Ses yeux s'ouvrirent en grand. Elle était au courant dû fait que je connaisse son identité, mais entendre son propre nom l'étonnait tout de même. Elle n'était pas habituée, cachant qui elle était au quotidien. Là était ma question, celle que j'aimerais lui poser. Je voudrais savoir pourquoi elle s'était créée une nouvelle identité.

- Votre regard. M'interrompit-elle dans mes pensées.

- Pardon ?

- J'ai vu à travers vos yeux que vous saviez tout. Je ne sais pas comment, mais vous me regardiez avec cet air supérieur du « je sais qui vous êtes, faite gaffe ».

Je ne pus m'en empêcher mais j'éclata de rire. Elle me regardait étonnée, ne comprenant pas. Malgré ces années passées, elle était toujours un peu parano. Son passé de militaire ne la trahisait pas, voyant en autrui un ennemi potentiel.

- Shepard, je ne suis pas votre ennemi. Oui, je sais qui vous êtes. Et avant que vous me demandiez comment, asseyez-vous. Je vais tout vous raconter.

Alors je lui raconta ces nombreux jours passés à m'occuper d'elle après avoir retrouvé son corps inerte en plein milieu du désert. Je lui contais l'événement, rigolant à certains passages, la taquinant en lui rappelant que sans moi, elle serait morte. Je vis un léger sourire se dessiner sur son visage, j'étais content de voir qu'elle le prenait comme ça. Sans rentrer dans les détails, je lui expliqua les nombreux soins que je lui avais promulgué, mes inquiétudes face à ce « coma ». Puis après des mois sans réels signes de vie hormis le compteur qui m'indiquait qu'elle respirait.

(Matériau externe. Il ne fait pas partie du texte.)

(* ===== verification/Coder.v ===== *)
(** * The coder interface and its CVM implementation (engine/cvmc*.c, null_coder.c)

    [ILCoder] is the part of the ILCoderClass method table (include/il_coder.h)
    that the verifier calls for constants, arithmetic, conversions,
    comparisons and stack operations.  Its instances are the CVM coder, which
    appends bytecode to a buffer and tracks the height of the CVM stack, and
    the null coder, which does nothing.  The buffer is taken to be unbounded:
    cache exhaustion, which restarts the conversion of the method, is not
    modelled. *)
From Stdlib Require Import ZArith Lia.
From stdpp Require Import base list option numbers decidable.
From S2P Require Import Prelude Opcodes Cvm.

Local Open Scope Z_scope.

(** ** Engine types and stack items (il_coder.h) *)

Inductive ILEngineType :=
  | ILEngineType_I4
  | ILEngineType_I8
  | ILEngineType_I
  | ILEngineType_F
  | ILEngineType_M
  | ILEngineType_O
  | ILEngineType_T
  | ILEngineType_MV
  | ILEngineType_Invalid
  | ILEngineType_TypedRef
  | ILEngineType_CM.

#[export] Instance ILEngineType_eq_dec : EqDecision ILEngineType.
Proof. solve_decision. Defined.

(** [a == b] on engine types. *)
Definition is_type (a b : ILEngineType) : bool := bool_decide (a = b).

(** The enumeration value. *)
Definition engine_number (t : ILEngineType) : nat :=
  match t with
  | ILEngineType_I4 => 0
  | ILEngineType_I8 => 1
  | ILEngineType_I => 2
  | ILEngineType_F => 3
  | ILEngineType_M => 4
  | ILEngineType_O => 5
  | ILEngineType_T => 6
  | ILEngineType_MV => 7
  | ILEngineType_Invalid => 8
  | ILEngineType_TypedRef => 9
  | ILEngineType_CM => 10
  end.

(** [typeInfo] is a pointer to an ILType, 0 for none. *)
Record ILEngineStackItem := mk_item { engineType : ILEngineType; typeInfo : Z }.

(** ** The interface

    [arg] of [ILCoderConstant] is the memory from the instruction's argument
    on; [None] is a read outside it. *)
Class ILCoder (C : Type) := {
  ILCoderConstant : C -> Z -> list Z -> option C;
  ILCoderBinary : C -> Z -> ILEngineType -> ILEngineType -> C;
  ILCoderBinaryPtr : C -> Z -> ILEngineType -> ILEngineType -> C;
  ILCoderShift : C -> Z -> ILEngineType -> ILEngineType -> C;
  ILCoderUnary : C -> Z -> ILEngineType -> C;
  ILCoderConv : C -> Z -> ILEngineType -> C;
  ILCoderCompare : C -> Z -> ILEngineType -> ILEngineType -> bool -> C;
  ILCoderDup : C -> ILEngineType -> Z -> C;
  ILCoderPop : C -> ILEngineType -> Z -> C;
}.

(** The null coder, used by ilverify: no output at all. *)
Definition Coder_Constant (coder : unit) (opcode : Z) (arg : list Z) : option unit := Some coder.
Definition Coder_Binary (coder : unit) (opcode : Z) (type1 type2 : ILEngineType) : unit := coder.
Definition Coder_BinaryPtr (coder : unit) (opcode : Z) (type1 type2 : ILEngineType) : unit := coder.
Definition Coder_Shift (coder : unit) (opcode : Z) (type1 type2 : ILEngineType) : unit := coder.
Definition Coder_Unary (coder : unit) (opcode : Z) (type : ILEngineType) : unit := coder.
Definition Coder_Conv (coder : unit) (opcode : Z) (type : ILEngineType) : unit := coder.
Definition Coder_Compare (coder : unit) (opcode : Z) (type1 type2 : ILEngineType)
    (invertTest : bool) : unit := coder.
Definition Coder_Dup (coder : unit) (valueType : ILEngineType) (type : Z) : unit := coder.
Definition Coder_Pop (coder : unit) (valueType : ILEngineType) (type : Z) : unit := coder.

#[export] Instance null_coder : ILCoder unit := {
  ILCoderConstant := Coder_Constant; ILCoderBinary := Coder_Binary;
  ILCoderBinaryPtr := Coder_BinaryPtr; ILCoderShift := Coder_Shift;
  ILCoderUnary := Coder_Unary; ILCoderConv := Coder_Conv; ILCoderCompare := Coder_Compare;
  ILCoderDup := Coder_Dup; ILCoderPop := Coder_Pop }.

(** ** The CVM coder

    ILCVMLabel in its two uses: a reference to a label that has no position
    yet, from a branch at [ref_offset] or (when [ref_address] is given, the
    position of the entry) from a switch table whose instruction is at
    [ref_offset]; and the label of an IL address, with its position in the
    output when it is known.  [None] is ILCVM_LABEL_UNDEF. *)
Record ILCVMRef := mk_ref { ref_address : option Z; ref_offset : Z }.
Record ILCVMLabel := mk_label {
  label_address : Z; label_offset : option Z; nextRef : list ILCVMRef }.

(** The fields of ILCVMCoder that the modelled operations use: the bytes output
    since [start], the three stack heights, the labels (newest first), the
    position of the switch instruction that is being output and the positions
    of the arguments and locals in the frame. *)
Record ILCVMCoder := mk_coder {
  code : list Z; height : Z; minHeight : Z; maxHeight : Z;
  labelList : list ILCVMLabel; switchStart : Z;
  argOffsets : list Z; localOffsets : list Z }.

Section CVMCoder.
Context {PF : Platform}.

(** [GetTypeSize(process, type)], which layout.c computes. *)
Variable GetTypeSize : Z -> Z.

Definition CVM_WORDS_PER_TYPED_REF : Z :=
  (2 * (if IL_NATIVE_INT64 then 8 else 4) + sizeof_CVMWord - 1) / sizeof_CVMWord.

(** *** Output macros (cvmc_gen.h, bytecode form) and CVM_ADJUST (cvmc.c) *)

Definition CVM_BYTE (coder : ILCVMCoder) (byte : Z) : ILCVMCoder :=
  mk_coder (code coder ++ [u8 byte]) (height coder) (minHeight coder) (maxHeight coder)
    (labelList coder) (switchStart coder) (argOffsets coder) (localOffsets coder).

Definition CVM_WORD (coder : ILCVMCoder) (value : Z) : ILCVMCoder :=
  CVM_BYTE (CVM_BYTE (CVM_BYTE (CVM_BYTE coder value) (Z.shiftr value 8))
    (Z.shiftr value 16)) (Z.shiftr value 24).

Definition CVM_OUT_NONE (coder : ILCVMCoder) (opcode : Z) : ILCVMCoder := CVM_BYTE coder opcode.

Definition CVMP_OUT_NONE (coder : ILCVMCoder) (opcode : Z) : ILCVMCoder :=
  CVM_BYTE (CVM_BYTE coder COP_PREFIX) opcode.

Definition CVM_OUT_BYTE (coder : ILCVMCoder) (opcode value : Z) : ILCVMCoder :=
  CVM_BYTE (CVM_BYTE coder opcode) value.

Definition CVM_OUT_WORD (coder : ILCVMCoder) (opcode value : Z) : ILCVMCoder :=
  CVM_WORD (CVM_BYTE coder opcode) value.

Definition CVM_OUT_WIDE (coder : ILCVMCoder) (opcode value : Z) : ILCVMCoder :=
  if value <? 256 then CVM_BYTE (CVM_BYTE coder opcode) value
  else CVM_WORD (CVM_BYTE (CVM_BYTE coder COP_WIDE) opcode) value.

(** Copy [n] bytes of the argument: CVM_OUT_LONG, CVM_OUT_FLOAT, CVM_OUT_DOUBLE. *)
Fixpoint out_arg (n : nat) (coder : ILCVMCoder) (arg : list Z) : option ILCVMCoder :=
  match n, arg with
  | O, _ => Some coder
  | S n, b :: arg => out_arg n (CVM_BYTE coder b) arg
  | S _, [] => None
  end.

Cinq secondes, puis plus rien. Ces yeux ne s'ouvrirent que quelques secondes, me rassurant pour me replonger dans une anxiété profonde. Je paniquais, lui expliquant que j'avais eu peur voyant le spasme qui s'ensuivit. Shepard était sérieuse lorsque je lui racontais tout ça, essayant de se remémorer un tant soit peu quelque chose. La voir ainsi pouvait paraître étonnant, et pourtant je l'imaginais bien être pareil lors des réunions avec ses coéquipiers. Je sentis son impatience lorsqu'elle se retourna vers moi, m'invitant à continuer. Abrégeant mes propos, je lui raconta que suite à ces événements, son état resta stable encore quelques jours, se réveillant légèrement chaque jour. Puis je finis mon récit, lui indiquant que j'étais parti. Je ne savais pas comment elle s'était réveillée. J'avais dû quitter la terre pour raison personnel.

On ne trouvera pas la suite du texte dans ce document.